» **EXERCISE DIRECTIONS**
Search the material for the word "EmptyString" and copy each line that holds it.

» **SOURCE MATERIAL**
(** * Blogsite-Platform: the content lifecycle and interaction model

    A shallow embedding of [src/blog/models.py] and of the interaction views of
    [src/blog/views.py], with the properties of the repository's specification
    stated and settled against that embedding.

    Conventions.
    - A Python [str] is a [string]; one character of the model is one code
      point below 256.  Python's [len] is [String.length].
    - A Python [int] is a [Z]; a [DateTimeField] value is a [Z] (a point on
      the time line), [None] is [option]'s [None].
    - A database table is a [gmap] from primary keys to rows, with the
      sequence that hands out the next primary key beside it.
    - [timezone.now()] reads a clock: the world carries the sequence of the
      clock's readings and the number of readings taken so far.
    - A view is a computation in the monad [M]: it threads the world and
      either returns or raises.  What was written before an exception stays
      written (each statement commits on its own, Django's default). *)

From stdpp Require Import base option list gmap strings sorting.
From Stdlib Require Import ZArith Lia Ascii String.

Local Open Scope Z_scope.

(** ** Python text primitives used by the source *)

Module Py.

(** [str.isspace] on one character, as [str.split()] and [str.strip()] use
    it: the code points 9-13, 28-32, 133 and 160. *)
Definition isspace (c : ascii) : bool :=
  let n := N_of_ascii c in
  ((9 <=? n) && (n <=? 13) || (28 <=? n) && (n <=? 32)
   || (n =? 133) || (n =? 160))%N.

(** [s.split()]: the maximal runs of non-space characters of [s], in order.
    [cur] is the run being read. *)
Fixpoint split_from (cur : string) (s : string) : list string :=
  match s with
  | EmptyString => if decide (cur = EmptyString) then [] else [cur]
  | String c s' =>
      if isspace c
      then (if decide (cur = EmptyString) then split_from EmptyString s'
            else cur :: split_from EmptyString s')
      else split_from (cur +:+ String c EmptyString) s'
  end.

Definition split (s : string) : list string := split_from EmptyString s.

(** [s.lstrip()], [s.rstrip()] and [s.strip()]. *)
Fixpoint lstrip (s : string) : string :=
  match s with
  | EmptyString => EmptyString
  | String c s' => if isspace c then lstrip s' else s
  end.

Fixpoint rstrip (s : string) : string :=
  match s with
  | EmptyString => EmptyString
  | String c s' =>
      match rstrip s' with
      | EmptyString => if isspace c then EmptyString else String c EmptyString
      | r => String c r
      end
  end.

Definition strip (s : string) : string := rstrip (lstrip s).

(** The slice [s[:n]]. *)
Definition slice_to (n : nat) (s : string) : string := substring 0 n s.

(** [len(s)] as a Python integer. *)
Definition len (s : string) : Z := Z.of_nat (String.length s).

(** [round(n / d)] for integers [0 <= n] and [0 < d]: the true division is
    rounded to the nearest integer, a tie going to the even neighbour.  The
    quotient [n / d] of two integers is a tie exactly when [2 * (n mod d) = d],
    and a [float] holds every such tie exactly for the magnitudes a text
    can reach, so the integer computation below is the float one. *)
Definition round_div (n d : Z) : Z :=
  let q := n / d in
  let r := n mod d in
  if 2 * r <? d then q
  else if d <? 2 * r then q + 1
  else if Z.even q then q else q + 1.

(** Truth value of a string: [""] is false. *)
Definition truthy (s : string) : bool := negb (String.eqb s EmptyString).

(** [not o] for a value that is [None] or a datetime (which is never false). *)
Definition is_none {A} (o : option A) : bool :=
  match o with None => true | Some _ => false end.

End Py.

Arguments Py.truthy : simpl never.
Arguments Py.round_div : simpl never.
Arguments Py.split : simpl never.
Arguments Py.strip : simpl never.

(** ** The data model ([src/blog/models.py]) *)

(** The user of a request: [AnonymousUser] has [is_authenticated = False],
    a [User] row has [is_authenticated = True]. *)
Inductive RequestUser :=
  | AnonymousUser
  | AuthUser (uid : Z).
(** C3: for every intent sequence, with the responders of the kernel
    answering as functions of what they are asked, the parallel and the
    sequential mode return the same responses, the one at index [i] being
    the response of the executor to the intent at index [i]; and in parallel
    mode, whatever is run for each intent, an exception escaping a branch
    becomes a failed response at the index of its intent, every other index
    holding the response of its own branch. *)
Theorem parallel_equals_sequential :
  (forall (kernel : Kernel) (intents : list Intent) (max_calls seconds : Z),
     exists responses,
       _execute_agents str_lower coroutine_repr
         (mk_OrchestrationSettings max_calls seconds true) kernel intents
       = Ok responses /\
       _execute_agents str_lower coroutine_repr
         (mk_OrchestrationSettings max_calls seconds false) kernel intents
       = Ok responses /\
       Forall2 (fun intent response =>
                  _execute_agent_for_intent str_lower coroutine_repr kernel intent
                  = Ok response) intents responses)
  /\
  (forall (execute : Intent -> outcome AgentResponse) (intents : list Intent)
          (max_calls seconds : Z),
     Forall well_typed intents ->
     exists responses,
       execute_agents_with execute
         (mk_OrchestrationSettings max_calls seconds true) intents
       = Ok responses /\
       Forall2 (fun intent response =>
                  match execute intent with
                  | Ok r => response = r
                  | Raise e =>
                      exists t, type intent = Member t /\
                                response = guarded_failure t e
                  end) intents responses).
Proof.
  split.
  - intros kernel intents max_calls seconds. unfold _execute_agents.
    destruct (execute_agents_with_total
                (_execute_agent_for_intent str_lower coroutine_repr kernel)
                (mk_OrchestrationSettings max_calls seconds true) intents)
      as (rs & Hpar & Hcomp & Hall);
      [intros intent; apply execute_agent_for_intent_total |].
    destruct (execute_agents_with_total
                (_execute_agent_for_intent str_lower coroutine_repr kernel)
                (mk_OrchestrationSettings max_calls seconds false) intents)
      as (rs' & Hseq & Hcomp' & _);
      [intros intent; apply execute_agent_for_intent_total |].
    assert (rs' = rs) by congruence. subst rs'.
    exists rs. repeat split; assumption.
  - intros execute intents max_calls seconds Htyped.
    unfold execute_agents_with. cbn [enable_parallel_execution].
    rewrite convert_exceptions_comprehension.
    match goal with |- context [comprehension ?f intents] =>
      destruct (comprehension_total f intents) as (rs & Hrs & Hall) end.
    { intros intent Hin.
      rewrite Forall_forall in Htyped. destruct (Htyped intent Hin) as [t Ht].
      destruct (execute intent); [eexists; reflexivity |].
      rewrite Ht. eexists. reflexivity. }
    exists rs. rewrite Hrs. split; [reflexivity |].
    clear Hrs. induction Hall as [| intent r intents rs Hhd _ IH]; constructor.
    + inversion Htyped as [| ? ? [t Ht] _]; subst.
      destruct (execute intent) as [r' | e].
      * congruence.
      * rewrite Ht in Hhd. cbn [dot_value bind] in Hhd.
        exists t. split; [exact Ht |]. injection Hhd as <-. reflexivity.
    + apply IH. inversion Htyped; assumption.
Qed.
(** * Delta-sync core of quorum-shared: payload cache, diff, chunking, deltas

    A shallow embedding of the sync utilities ([src/sync/utils.ts]) and of
    the class [SyncService] ([src/sync/service.ts]), with the types they use,
    together with the properties of the sync specification that concern
    them.

    Conventions of the embedding.
    - A JavaScript [number] holding a timestamp, a count or a length is a [Z].
      The only non-integer the sync code manipulates is [Infinity], the start
      value of the "oldest" scan; it is the constructor [Infinity] of [number].
    - A [Uint8Array] is a [list Z]; stores into it are reduced modulo 256.
    - A JavaScript string is a [string]; its characters are the bytes of its
      UTF-8 encoding, so that [TextEncoder.encode] is the list of its bytes.
    - A JavaScript [Map] is an insertion-ordered association list ([JsMap]),
      because the code iterates over its maps and the iteration order reaches
      the produced payloads. The two maps of the service that are only ever
      accessed by key ([sessions], [payloadCache]) are [gmap]s.
    - An optional field is an [option].
    - An [async] method that talks to storage is a computation in the monad
      [M], which threads the service and reports a rejected storage promise. *)

From stdpp Require Import gmap strings list.
From Stdlib Require Import ZArith String Ascii List Lia Permutation.
From Stdlib Require Import Sorted.
From Stdlib Require DecimalString HexadecimalString.
Import ListNotations.

Local Open Scope string_scope.
Local Open Scope list_scope.
Local Open Scope Z_scope.

(** ** JavaScript values *)

(** [if (s)] on an optional string: [undefined] and the empty string are falsy. *)
Definition truthy (o : option string) : bool :=
  match o with
  | Some s => negb (String.eqb s "")
  | None => false
  end.

(** [o || d] on an optional string. *)
Definition or_string (o : option string) (d : string) : string :=
  match o with
  | Some s => if String.eqb s "" then d else s
  | None => d
  end.

(** [o || d] on an optional number: [undefined] and [0] are falsy. *)
Definition or_number (o : option Z) (d : Z) : Z :=
  match o with
  | Some z => if z =? 0 then d else z
  | None => d
  end.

» **OUTPUT OF THE EXERCISE**
  | EmptyString => if decide (cur = EmptyString) then [] else [cur]
      then (if decide (cur = EmptyString) then split_from EmptyString s'
            else cur :: split_from EmptyString s')
      else split_from (cur +:+ String c EmptyString) s'
Definition split (s : string) : list string := split_from EmptyString s.
  | EmptyString => EmptyString
  | EmptyString => EmptyString
      | EmptyString => if isspace c then EmptyString else String c EmptyString
Definition truthy (s : string) : bool := negb (String.eqb s EmptyString).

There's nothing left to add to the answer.